Great Britain’s Sophie Hahn claimed her first European 200m title to put her in line for a sprint double at the World Para-athletics European Championships.

After winning gold over the distance at last year’s World Championships in London, the 21-year-old set a new championship record of 26.51 seconds.

“I’ve worked so hard for these titles and I just want to get stronger and quicker,” Hahn told BBC Sport.

The sprinter will aim for another gold in Berlin in Saturday’s 100m.

Hahn’s 200m victory was one of six golds for GB on Thursday and they top the medal table with 31, including 13 golds.

After Aled Sion Davies took F64 discus gold in the morning session, fellow veterans Graeme Ballard and Dan Greaves were victorious in Thursday’s evening session, in the T36 100m and F64 discus respectively.

And GB also dominated the inaugural RaceRunning events with Hannah Dines and training partner Kayleigh Haggo first and second in the women’s RR3 competition, while Gavin Drysdale and Rafi Solaiman took gold and silver in the men’s event.

There was a second gold for Northern Ireland’s Jason Smyth, representing Ireland, who added the T13 100m to the 200m title he won on Tuesday.

‘I just went for it’

After a busy year which saw her take Commonwealth Games gold in the T38 100m, Hahn came to Germany keen to add to her medal tally.

She looked strong, getting away from Hungary’s Luca Ekler early on and maintaining her lead as her rivals tried to close the gap.

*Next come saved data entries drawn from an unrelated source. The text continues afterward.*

Lemma settles_success n task_id run_id :
  settles n (completed ← do (OpComplete (fire_id fire) FireTaskCreated task_id run_id None);
             _ ← complete_schedule_after_success b rounds mirror x time manual task_id run_id;
             mret (inr (default fire completed))) [(schedule_id x, time)].
Proof using All.
  assert (Hc : exists x', (forall t, after_success b rounds time manual task_id run_id t x = (x', Returned ())) /\ same_task x x' /\
    last_fire_at (state x') = Some time /\ last_task_id (state x') = task_id /\ last_run_id (state x') = run_id /\
    consecutive_failures (state x') = 0 /\ last_error (state x') = None /\
    match schedule x with
    | Once _ _ => sch_status x' = SchCanceled /\ next_fire_at (state x') = None
    | _ => sch_status x' = sch_status x /\ next_fire_at (state x') = if manual then next_fire_at (state x) else next
    end).
  { unfold after_success. cbn [with_state schedule state]. destruct (schedule x) as [expr tz cal st en|at_ tz|every st en tz] eqn:Es.
    - rewrite Hreboot. destruct manual; [eexists; split; [reflexivity|]; by split_and!|].
      unfold then_next. cbn [with_state schedule]. rewrite Es. eexists. split; [intros t; by rewrite Hnext|]. by split_and!.
    - eexists. split; [reflexivity|]. by split_and!.
    - cbn [is_reboot_schedule]. destruct manual; [eexists; split; [reflexivity|]; by split_and!|].
      unfold then_next. cbn [with_state schedule]. rewrite Es. eexists. split; [intros t; by rewrite Hnext|]. by split_and!. }
  destruct Hc as (x' & Hc & Hsame & Hrest).
  destruct (run_finish w n s x fire FireTaskCreated task_id run_id None (after_success b rounds time manual task_id run_id)
    (fun completed => inr (default fire completed) : Refusal + ScheduleFireRecord) x' Hx Hf Hc) as (s' & qs & r & now & now' & E & Hs & Hqs).
  exists s', qs, r. do 2 eexists. split; [exact E|]. split; [exact Hs|]. split; [exact Hsame|]. split; [|done].
  rewrite Hqs. simpl. split; [done|]. exact Hrest.
Qed.
(* ===== verification/TaskTables.v ===== *)
(** The store of the task manager ([kernel/task_manager/src/task_store.rs]):
    its tables, its queries and its transactions, each of which is one step.

    The tables of tasks, assignees and grants are those of [TaskAcl]; here are
    the durable events, the schemas and the notes.  A transaction gives the
    tables it leaves, which are those it found when it fails.  What it takes from outside (the
    clock, a UUID, the identifier of its event) is a [Tick].  The texts of errors
    and the payloads of events, which only describe them, are left out; so are
    failures of the database other than violated keys.  SHA-256 and the
    text of JSON scalars are parameters. *)
From Stdlib Require Import ZArith Lia Ascii.
From stdpp Require Import base tactics numbers gmap strings sorting list.
From S2P Require Import Prelude RustString WfJson WfSchema TaskTypes TaskAcl.

#[export] Instance TaskPhase_eq_dec : EqDecision TaskPhase. Proof. solve_decision. Defined.
#[export] Instance TaskExecutorKind_eq_dec : EqDecision TaskExecutorKind. Proof. solve_decision. Defined.
#[export] Instance TaskControlAction_eq_dec : EqDecision TaskControlAction. Proof. solve_decision. Defined.

(** ** Errors *)

(** The codes of [task_mgr_error]. *)
Inductive TaskErrCode :=
| TaskNotFound | PermissionDenied | RevisionConflict | StaleRunnerEpoch | InvalidPhase | ControlNotAvailable
| ControlAlreadyPending | AlreadyCompleted | InputSchemaMismatch | ResultSchemaMismatch | IdempotencyConflict | SchemaNotFound.
#[export] Instance TaskErrCode_eq_dec : EqDecision TaskErrCode. Proof. solve_decision. Defined.

Inductive RPCErrors :=
| TaskMgrError (code : TaskErrCode)
| NoPermission
| InvalidToken
| ParseRequestError
| ReasonError.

“My coach told me to hit the first 100m hard and I knew I had to get out fast and just went for it,” she added.

“I concentrated on my own race and I didn’t realise how close it was.

“I have great family and friends supporting me and I am here to stay, I am not going anywhere. I just want to get faster and win more golds.

“I’m really excited for next year, I am training hard, but I know the other girls are too and there is a great rivalry.”

RaceRunners relish championship debut

RaceRunning sees athletes, mainly with cerebral palsy, use specially-designed trikes with no pedals which support you as you walk or run and allow you to run and compete independently.

Dines, who competed for GB in the trike events in the Rio Paralympics cycling programme, got away quickest in her final, finishing in 19,00 seconds and beating her Red Star club-mate Haggo by 0.46secs.

“I’m so happy and especially to do this with Kayleigh,” she said.

“My first sporting experience was RaceRunning five years ago and it gave me a pure and unimpeded sense of movement.

“It has been a long process to get it at a major championship and a lot of hard work behind the scenes.

“It would be great to see it at a Paralympics, maybe in Paris in 2024, but we just have to continue doing our stuff.”